Furthermore, mechanism of action studies show that AB-161 promotes viral transcript degradation and reduces viral proteins and viral replication. Preclinical pharmacokinetic data and repeat dose toxicology studies reveal enhanced liver concentrations and lack of peripheral neuropathy.
Dr. Michael J. Sofia, Chief Scientific Officer of Arbutus Biopharma, is thrilled to share the new data on AB-161 and its potential to offer a functional cure for cHBV. These data show it has the ability to selectively degrade HBV RNAs, reducing HBsAg levels and inhibiting viral replication.
Compared to other classes of HBV inhibitors, AB-161 has a highly differentiated mode of action. This makes it an exciting prospect for a combination regimen. A Phase 1 clinical trial in healthy subjects has been initiated and the initial data is expected to be shared in the second half of this year.
Arbutus’ AB-729, an innovative RNA interference (RNAi) therapeutic, is designed to reduce all HBV viral proteins and antigens, including hepatitis B surface antigen. Through advanced covalently conjugated N-Acetylgalactosamine (GalNAc) delivery technology, AB-729 is able to be administered via subcutaneous injection.

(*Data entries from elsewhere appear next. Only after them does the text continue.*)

(* ===== verification/TfdService.v ===== *)
(** * The scalar lane's service with its goroutines ([sservice.go])

    [TfdPipeline] runs the service one event at a time.  Here the senders, the callers
    of [Flush], [Stop] and [Start] and the goroutine of [run] are threads over the
    service's four channels and its [sync.Once], and a schedule is any sequence of
    their steps.  A send completes when the buffer has room; the drain loops of [run]
    are cut into their receives, so senders come between them. *)
From S2P Require Import Prelude Effects OpenAddr TfdTypes TfdShard TfdState TfdPipeline.

(** ** Options *)
Record SServiceOptions := mkSServiceOptions { Buffer : Z; FlushInterval : Z }.
Definition with_defaults (o : SServiceOptions) : SServiceOptions :=
  mkSServiceOptions (if Buffer o <=? 0 then 4096 else Buffer o)
    (if FlushInterval o <=? 0 then 2000000 else FlushInterval o).

Record PipelineOptions := mkPipelineOptions {
  Shards : Z; OrderPow2 : Z; CountThresh : Z; TimeCap : Z; opt_FlushInterval : Z; opt_Buffer : Z;
  opt_VSA : option (list SBatch -> option (list SBatch))
}.
Definition pipeline_of (o : PipelineOptions) (now : Z) : Pipeline :=
  NewPipeline (Shards o) (OrderPow2 o) (CountThresh o) (TimeCap o) (opt_Buffer o) now (opt_VSA o).

(** ** The threads *)
Inductive Caller :=
| Sending (env : Envelope)    (* [Handle]: about to [TryIngest] *)
| Blocked (env : Envelope)    (* in [Ingest]: waiting for room *)
| Sent
| Flushing                    (* [Flush]: about to send its channel *)
| AwaitsFlush                 (* waiting for it to be closed *)
| Flushed
| Stopping                    (* [Stop]: about to close [stopCh] *)
| AwaitsEnd                   (* waiting for [doneCh] *)
| HasStopped
| Starting
| HasStarted.

(** The goroutine of [run]. *)
Inductive RunLoop :=
| NotStarted
| Selecting
| Draining (flusher : nat)    (* serving the request of this caller *)
| Ending
| Ended.

Record SConf := mkSConf {
  service : SService;
  runner : RunLoop;
  stopCh : bool;               (* closed *)
  flushReqCh : list nat;       (* at most one request *)
  answered : list nat;         (* the requests whose channel was closed *)
  callers : list Caller;
  sent : list Envelope;        (* the sends so far, in order *)
  sent_at_end : nat            (* how many there were when the loop ended *)
}.

Definition service_conf (s : SService) : SConf := mkSConf s NotStarted false [] [] [] [] 0.

Definition set_callers x c := mkSConf (service c) (runner c) (stopCh c) (flushReqCh c) (answered c) x (sent c) (sent_at_end c).
Definition set_caller (i : nat) (x : Caller) (c : SConf) : SConf := set_callers (<[i := x]> (callers c)) c.
Definition set_loop (s : SService) (x : RunLoop) (c : SConf) : SConf :=
  mkSConf s x (stopCh c) (flushReqCh c) (answered c) (callers c) (sent c) (sent_at_end c).

(** What the select picks among what is ready. *)
Inductive Ready := RIn | RTick | RFlush | RStop.
Inductive SEvent :=
| SCall (x : Caller)
| SCaller (i : nat)
| SLoop (pick : Ready) (now : Z).

(** [s.in <- env], when there is room. *)
Definition has_room (s : SService) : bool := Z.of_nat (length (ingress s)) <? buffer s.
Definition push (env : Envelope) (c : SConf) : SConf :=
  mkSConf (set_ingress (ingress (service c) ++ [env]) (service c)) (runner c) (stopCh c) (flushReqCh c) (answered c)
    (callers c) (sent c ++ [env]) (sent_at_end c).

(** A step of a caller; [None] is a panic, a caller that must wait stays. *)
Definition caller_step (i : nat) (c : SConf) : option SConf :=
  match callers c !! i with
  | None => Some c
  | Some (Sending env) =>
      Some (if negb (bool_decide (e_Channel env = ChannelScalar)) then set_caller i Sent c
            else if has_room (service c) then set_caller i Sent (push env c)
            else set_caller i (Blocked env) c)
  | Some (Blocked env) => Some (if has_room (service c) then set_caller i Sent (push env c) else c)
  | Some Flushing =>
      Some (match flushReqCh c with
            | [] => set_caller i AwaitsFlush
                (mkSConf (service c) (runner c) (stopCh c) [i] (answered c) (callers c) (sent c) (sent_at_end c))
            | _ => c
            end)
  | Some AwaitsFlush => Some (if decide (i ∈ answered c) then set_caller i Flushed c else c)
  | Some Stopping =>
      if stopCh c then None
      else Some (set_caller i AwaitsEnd
        (mkSConf (service c) (runner c) true (flushReqCh c) (answered c) (callers c) (sent c) (sent_at_end c)))
  | Some AwaitsEnd => Some (match runner c with Ended => set_caller i HasStopped c | _ => c end)
  | Some Starting =>
      Some (set_caller i HasStarted (match runner c with NotStarted => set_loop (service c) Selecting c | _ => c end))
  | Some Sent | Some Flushed | Some HasStopped | Some HasStarted => Some c
  end.

(** A step of [run]; a case that is not ready is not picked. *)
Definition run_step (pick : Ready) (now : Z) (c : SConf) : option SConf :=
  let s := service c in
  match runner c with
  | NotStarted | Ended => Some c
  | Selecting =>
      match pick with
      | RIn => s' ← receive now s; Some (set_loop s' Selecting c)
      | RTick => s' ← flush s; Some (set_loop s' Selecting c)
      | RFlush =>
          Some (match flushReqCh c with
                | [] => c
                | i :: rest => mkSConf s (Draining i) (stopCh c) rest (answered c) (callers c) (sent c) (sent_at_end c)
                end)
      | RStop => Some (if stopCh c then set_loop s Ending c else c)
      end
  | Draining i =>
      match ingress s with
      | _ :: _ => s' ← receive now s; Some (set_loop s' (Draining i) c)
      | [] =>
          s' ← flush s;
          Some (mkSConf s' Selecting (stopCh c) (flushReqCh c) (answered c ++ [i]) (callers c) (sent c) (sent_at_end c))
      end
  | Ending =>
      match ingress s with
      | _ :: _ => s' ← receive now s; Some (set_loop s' Ending c)
      | [] =>
          s' ← flush s;
          Some (mkSConf s' Ended (stopCh c) (flushReqCh c) (answered c) (callers c) (sent c) (length (sent c)))
      end
  end.

Definition service_event (c : SConf) (e : SEvent) : option SConf :=
  match e with
  | SCall x => Some (set_callers (callers c ++ [x]) c)
  | SCaller i => caller_step i c
  | SLoop pick now => run_step pick now c
  end.
Fixpoint service_events (es : list SEvent) (c : SConf) : option SConf :=
  match es with
  | [] => Some c
  | e :: es => c' ← service_event c e; service_events es c'
  end.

Clinical trials have shown AB-729 to be safe and well-tolerated, while providing meaningful reductions in hepatitis B surface antigen and hepatitis B DNA. Phase 2a clinical trials are currently underway, with promising results.
AB-161 is a breakthrough oral small molecule RNA destabilizer that is designed to target the liver and specifically combat hepatitis B virus (HBV). By targeting the host proteins PAPD5/7, which regulate the stability of HBV RNA transcripts, AB-161 selectively degrades HBV RNAs, thus reducing HBsAg levels and inhibiting viral replication. As such, this all-oral treatment regimen offers a unique and effective approach to treating chronic HBV and is a crucial part of developing a comprehensive treatment plan.
Hepatitis B is an insidious virus that can cause serious and potentially life-threatening damage to the liver. According to the World Health Organization, an estimated 290 million people around the world are living with chronic HBV infection. In the United States alone, around 2.4 million people are affected.
Unfortunately, despite the availability of vaccines and treatments, 820,000 people die annually from complications associated with the virus. This is an alarming statistic and demonstrates the need for more effective measures to combat this condition.
Arbutus Biopharma Corporation (Nasdaq: ABUS) is a clinical-stage biopharmaceutical company developing pioneering therapeutics to treat viral diseases. Our research is targeted at Hepatitis B virus (HBV) and SARS-CoV-2, as well as other coronaviruses.
To combat HBV, we are developing a unique combination of an RNAi therapeutic, an oral PD-L1 inhibitor and an oral RNA destabilizer with the aim of providing a functional cure for chronic HBV patients by suppressing viral replication, reducing surface antigen and reawakening the immune system.
Our lead compound AB-729 is the only RNAi therapy with evidence of immune re-awakening, and is currently being tested in multiple phase 2 clinical trials. We are also exploring the potential of our PD-L1 portfolio to treat oncology applications, as well as actively researching and developing novel, orally active agents for treating coronaviruses, including SARS-CoV-2.